▶ DATA EXTRACT:

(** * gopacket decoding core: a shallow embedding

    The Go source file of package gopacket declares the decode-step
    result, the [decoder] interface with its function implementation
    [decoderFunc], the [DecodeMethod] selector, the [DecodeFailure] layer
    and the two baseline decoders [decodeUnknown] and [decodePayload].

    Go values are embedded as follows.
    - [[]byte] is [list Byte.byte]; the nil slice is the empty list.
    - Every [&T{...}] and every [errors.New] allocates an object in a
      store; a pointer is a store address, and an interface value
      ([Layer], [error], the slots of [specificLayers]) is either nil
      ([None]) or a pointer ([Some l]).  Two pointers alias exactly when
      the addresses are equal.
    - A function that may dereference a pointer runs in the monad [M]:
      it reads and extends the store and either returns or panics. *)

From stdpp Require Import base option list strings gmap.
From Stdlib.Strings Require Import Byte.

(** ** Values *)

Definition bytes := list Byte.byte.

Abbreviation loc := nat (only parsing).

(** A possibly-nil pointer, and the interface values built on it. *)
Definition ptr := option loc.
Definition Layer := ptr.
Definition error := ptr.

▶ PROMPT: What you give back should be the lines from the one with "Definition ptr := option loc." to the end of the data, copied exactly, both ends included.

▶ WRITTEN REPLY:
Definition ptr := option loc.
Definition Layer := ptr.
Definition error := ptr.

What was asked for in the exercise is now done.